みたく、当然、相手がこちらの事を知っているような会釈を返して来たんだそうな。それで、その人の近くの湯船につかって、並んで浴場の入口を見てたら、入ってくる人がみんな その人を見て あれ?あの人誰だったかな どっかで会ったんだけど名前がほらえーと第一産業の馬淵さんだったかしら?どこで会ったのかしら?こちらが挨拶しないで向こうもこちらを知っていると困るから、みたいな微妙な ども、、っていう曖昧な会釈をして湯船に入ってくる。そのたびにその人は あ~ どうも。みたいな会釈を返しているらしいんだよね。
そりゃーそうだ。みんな寅さんのこと知ってるもんね。もちろん、寅さんはこちらのことは知らないんだけども、こっちはみんな寅さんいたらなんか知った人に会った気になってつい挨拶しちゃうから、寅さんも湯船の中から全員に会釈を返していたらしい。寅さんくらいになるともう日本の風景のサブリミナルみたいなもんだから、日常風景の中に紛れてたら風景となじんでしまってみんな自然に挨拶しちゃうらしい。新橋のSL広場の前にお父さんを一人解き放ったらすぐまわりの風景の一部になっちゃうから、わからないでしょ?とはちょっと似て非なるか。

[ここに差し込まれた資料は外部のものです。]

(** X12. Only an absent, null or [false] value of [writable] blocks the
    free-space query: the test is on identity, so any other value, the
    integer 0 or a string among them, lets the product through. *)
Theorem get_free_space_writable_values self w r d free block_size v :
  respond (trace w) (free_space_request self) = Answered r →
  is_error_status (status_code r) = false →
  json r = JSONObject d →
  d !! "free" = Some (JInt free) →
  d !! "block_size" = Some (JInt block_size) →
  d !! "writable" = Some v → v ≠ JNull → v ≠ JBool false →
  (get_free_space self w).1 = Returned (JInt (free * block_size)).
Proof.
  intros Ha Hs Hj Hf Hb Hw Hnull Hfalse. unfold get_free_space.
  rewrite bind_run. unfold send. fold (free_space_request self). rewrite Ha.
  rewrite bind_run. unfold raise_for_status. rewrite Hs. cbn [mret M_ret].
  rewrite bind_run. unfold json_of. rewrite Hj. cbn [mret M_ret].
  rewrite Hf, Hb, Hw. by destruct v as [|[|]| |].
Qed.

(** X13. The existence check sends one request and answers [True] for
    status 200 only. Every other status, 404, 409 and 5xx among them,
    gives [False]: the status is never a reason to raise, nothing is shown
    or logged and the process is not ended. A request that fails is not
    handled: the [ConnectionError] of a failed connection and the
    [ReadTimeout] of a silent device leave the check. *)
Theorem file_exists_cases self filepath w :
  let run := file_exists self filepath w in
  let req := Request GET (get_file_path self filepath) None
               (HTTPBasicAuth "" (Some (password self))) false (Some (timeout self)) in
  trace run.2 = (trace w ++ [(req, respond (trace w) req)])%list
  ∧ display run.2 = display w ∧ log run.2 = log w
  ∧ (∀ r, respond (trace w) req = Answered r →
       run.1 = Returned (bool_decide (status_code r = 200)))
  ∧ (respond (trace w) req = ConnectionFailed → run.1 = Raised ConnectionError)
  ∧ (respond (trace w) req = TimedOut → run.1 = Raised ReadTimeout).
Proof.
  intros run req. subst run req. unfold file_exists. rewrite bind_run. unfold send.
  destruct (respond (trace w) _) as [| |r]; cbn.
  - do 3 (split; [done|]). split; [by intros r [=]|]. by split.
  - do 3 (split; [done|]). split; [by intros r [=]|]. by split.
  - do 3 (split; [done|]). split; [|by split].
    intros r' [= <-]. f_equal.
    destruct (Z.eqb_spec (status_code r) 200) as [E|E].
    + by rewrite bool_decide_eq_true_2.
    + by rewrite bool_decide_eq_false_2.
Qed.

End probes_more.

Lemma is_device_present_other_fields_witness :
  (@backends.is_device_present
     (Demo.device_answering
        (Answered (Response 200 (JSONObject {[ "web_api_version" := JStr "4" ]}))))
     Demo.self Demo.start).1 = Raised TypeError
  ∧ (@backends.is_device_present
       (Demo.device_answering
          (Answered (Response 200 (JSONObject {[ "web_api_version" := JBool true ]}))))
       Demo.self Demo.start).1 = Returned false
  ∧ (@backends.is_device_present
       (Demo.device_answering (Answered (Response 200 JSONOther)))
       Demo.self Demo.start).1 = Raised AttributeError.
Proof.
  split; [|split].
  - destruct (@is_device_present_other_fields
                (Demo.device_answering
                   (Answered (Response 200 (JSONObject {[ "web_api_version" := JStr "4" ]}))))
                Demo.self Demo.start _ eq_refl eq_refl) as (_ & _ & _ & Hstr).
    apply (Hstr _ "4" eq_refl). reflexivity.
  - destruct (@is_device_present_other_fields
                (Demo.device_answering
                   (Answered (Response 200 (JSONObject {[ "web_api_version" := JBool true ]}))))
                Demo.self Demo.start _ eq_refl eq_refl) as (_ & _ & Hbool & _).
    apply (Hbool _ true eq_refl). reflexivity.
  - destruct (@is_device_present_other_fields
                (Demo.device_answering (Answered (Response 200 JSONOther)))
                Demo.self Demo.start _ eq_refl eq_refl) as (_ & Hother & _).
    apply Hother. reflexivity.
Defined.

Lemma get_free_space_writable_values_witness :
  (@backends.get_free_space Demo.urllib
     (Demo.device_answering
        (Answered (Response 200 (JSONObject {[ "free" := JInt 100;
                                          "block_size" := JInt 512;
                                          "writable" := JInt 0 ]}))))
     Demo.self Demo.start).1 = Returned (JInt 51200).
Proof.
  apply (@get_free_space_writable_values Demo.urllib
           (Demo.device_answering
              (Answered (Response 200 (JSONObject {[ "free" := JInt 100;
                                                "block_size" := JInt 512;
                                                "writable" := JInt 0 ]}))))
           Demo.self Demo.start _ _ 100 512 (JInt 0) eq_refl eq_refl eq_refl);
    first [reflexivity|discriminate].
Defined.

(** ** The [ls] command *)

Section ls_command.
Context `{urllib : !Urllib, device : !Device, listing : !Listing}.
Import backends commands.

Lemma endswith_append (suffix s : string) : Py.endswith suffix (s +:+ suffix) = true.
Proof.
  induction s as [|c s IH].
  - change ("" +:+ suffix) with suffix.
    destruct suffix as [|a t]; [done|]. cbn [Py.endswith]. by rewrite String.eqb_refl.
  - change (String c s +:+ suffix) with (String c (s +:+ suffix)).
    cbn [Py.endswith]. by rewrite IH, orb_true_r.
Qed.

(** X14. [ls] puts the separator behind a path that lacks it: a path and
    the same path with the separator appended give the same run. *)
Theorem ls_cli_appends_separator backend file w :
  Py.endswith "/" file = false →
  ls_cli backend file w = ls_cli backend (file +:+ "/") w.
Proof.
  intros Hends. unfold ls_cli. by rewrite Hends, endswith_append.
Qed.

(** X15. What [ls] shows: the command line, the raw body of the answer,
    the header, and one line for each entry of the listing in the order
    of [sorted_by_directory_then_alpha]. The status of the answer is not
    looked at. When the body holds no usable [files] list the exception
    leaves [ls] after the raw body, before the header. *)
Theorem ls_cli_output backend file w r :
  let file' := if Py.endswith "/" file then file else file +:+ "/" in
  respond (trace w)
    (Request GET
       (urljoin (device_location backend)
                ("fs/" +:+ (if Py.truthy file' then file' else "")) true)
       None (HTTPBasicAuth "" (Some (password backend))) true
       (Some (timeout backend)))
  = Answered r →
  let run := ls_cli backend file w in
  (∀ files, json_files r = Returned files →
     run.1 = Returned ()
     ∧ display run.2
       = (display w
          ++ ["running: ls " +:+ file'; content_repr r; "Size" +:+ String "009" "" +:+ "Name"]
          ++ (ls_line <$> command_utils.sorted_by_directory_then_alpha files))%list)
  ∧ (∀ e, json_files r = Raised e →
       run.1 = Raised e
       ∧ display run.2
         = (display w ++ ["running: ls " +:+ file'; content_repr r])%list).
Proof.
  intros file' Ha run. subst run. unfold ls_cli. fold file'.
  rewrite bind_run, logger_write_run.
  rewrite bind_run, echo_run.
  rewrite bind_run. unfold list_dir. rewrite bind_run. unfold send.
  cbn [trace display log]. rewrite Ha.
  rewrite bind_run, echo_run. unfold lift.
  split.
  - intros files ->. rewrite bind_run, echo_run, for_each_echo.
    cbn [fst snd trace display log].
    split; [done|]. by rewrite <- !app_assoc.
  - intros e ->. cbn [fst snd trace display log].
    split; [done|]. by rewrite <- !app_assoc.
Qed.

End ls_command.

Lemma ls_cli_appends_separator_witness :
  @commands.ls_cli Demo.urllib (Demo.device_answering (Answered (Response 200 NotJSON)))
    Demo.listing Demo.self "lib" Demo.start
  = @commands.ls_cli Demo.urllib (Demo.device_answering (Answered (Response 200 NotJSON)))
      Demo.listing Demo.self "lib/" Demo.start.
Proof.
  apply (@ls_cli_appends_separator Demo.urllib
           (Demo.device_answering (Answered (Response 200 NotJSON))) Demo.listing
           Demo.self "lib" Demo.start).
  reflexivity.
Defined.

Lemma ls_cli_output_witness :
  let run := @commands.ls_cli Demo.urllib
               (Demo.device_answering (Answered (Response 200 NotJSON)))
               Demo.listing Demo.self "/" Demo.start in
  run.1 = Returned ()
  ∧ display run.2
    = ["running: ls /"; "b'{...}'"; "Size" +:+ String "009" "" +:+ "Name";
       "0" +:+ String "009" "" +:+ "lib/";
       "98" +:+ String "009" "" +:+ "boot_out.txt";
       "120" +:+ String "009" "" +:+ "code.py"].
Proof.
  intros run.
  destruct (@ls_cli_output Demo.urllib
              (Demo.device_answering (Answered (Response 200 NotJSON))) Demo.listing
              Demo.self "/" Demo.start (Response 200 NotJSON) eq_refl) as [Hfiles _].
  destruct (Hfiles _ eq_refl) as [Hret Hshown].
  split; [exact Hret|]. unfold run. rewrite Hshown. vm_compute. reflexivity.
Defined.

(** ** Start-up *)

Section startup.
Context `{urllib : !Urllib, device : !Device, disk : !LocalFS, computer : !Host}.
Import backends command_utils commands.

Lemma sn_ret {A} (a : A) : sends_nothing (mret a) [].
Proof. intros w. cbn. rewrite app_nil_r. by split. Qed.

Lemma sn_echo msg : sends_nothing (echo msg) [].
Proof. intros w. cbn. rewrite app_nil_r. by split. Qed.

Lemma sn_logger_write msg : sends_nothing (logger_write msg) [msg].
Proof. intros w. cbn. by split. Qed.

Lemma sn_bind {A B} (m : M A) (f : A → M B) l1 l2 :
  sends_nothing m l1 → (∀ a, sends_nothing (f a) l2) → sends_nothing (m ≫= f) (l1 ++ l2).
Proof.
  intros Hm Hf w. rewrite bind_run. destruct (Hm w) as (Ht & He & Hl).
  destruct (m w) as [[a|e] w1]; simpl in *.
  - destruct (Hf a w1) as (Ht' & He' & Hl'). split; [congruence|]. split; [done|].
    intros b Hb. by rewrite (Hl' b Hb), (Hl a eq_refl), app_assoc.
  - split; [done|]. split; [|done]. intros e0 [= <-]. by apply He.
Qed.

Lemma sn_for_each {A} (l : list A) (body : A → M unit) :
  (∀ x, sends_nothing (body x) []) → sends_nothing (for_each l body) [].
Proof.
  intros Hb. induction l as [|x l IH]; [apply sn_ret|].
  apply (sn_bind _ _ [] []); [apply Hb|]. by intros _.
Qed.

Lemma sn_get_device_path host password path :
  sends_nothing (get_device_path host password path)
    (if Py.truthy_opt path || Py.truthy_opt host then []
     else ["Found device: " +:+ Py.str_opt mounted_device]).
Proof.
  unfold get_device_path. destruct (Py.truthy_opt path); [apply sn_ret|].
  destruct (Py.truthy_opt host); [apply sn_ret|].
  unfold find_device. apply (sn_bind _ _ [_] []); [apply sn_logger_write|].
  intros _. apply sn_ret.
Qed.

(** With a host name of its own, building the backend resolves the name
    and sends no request; its errors end the process. *)
Lemma sn_connect h password device_path timeout :
  h ≠ "circuitpython.local" →
  sends_nothing (connect h password device_path timeout) [].
Proof.
  intros Hh. unfold connect.
  destruct (String.eqb_spec h "circuitpython.local") as [|_]; [done|].
  apply (sn_bind _ _ [] []); [apply sn_ret|]. intros [h' p'].
  apply (sn_bind _ _ [] []); [|intros b; apply sn_ret].
  intros w. unfold try_except, init.
  destruct password as [pw|]; [destruct (getaddrinfo h')|]; cbn;
    rewrite ?app_nil_r; (split; [done|]); (split; [|done]); by intros e [= <-].
Qed.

ことほど左様に、あまりにも小さいころからスクリーンやブラウン管の向こうで慣れ親しんだスターが目の前に現れると、なんか、自分の知り合いに会ったような勘違いを起すらしい。そこにくると、私の知り合いが昔吉祥寺で働いていて、近所に楳図先生の事務所があったようで、よく先生をお見かけしていたようですが、やっぱり、先生くらいになると、誰だったかな?とか知り合いだったかしら?あら名前が思い出せないわ。ああ!お父さんが新橋SL広場に解き放たれしまってサバンナのインパラのように風景に溶け込んで見失ってしもうたとかそういうことは皆無のようです。ああ、今日も先生がいらっしゃるな、とかお見かけしましたよ、とか、吉祥寺の風景の一部ではあるものの、それでもやはり寅さんのように風景に溶け込むサブリミナルはないようです。
だから、そういうわけで、だからお願い今はあなたしか愛せない。これをロックなネイルと言わないで。
それでは。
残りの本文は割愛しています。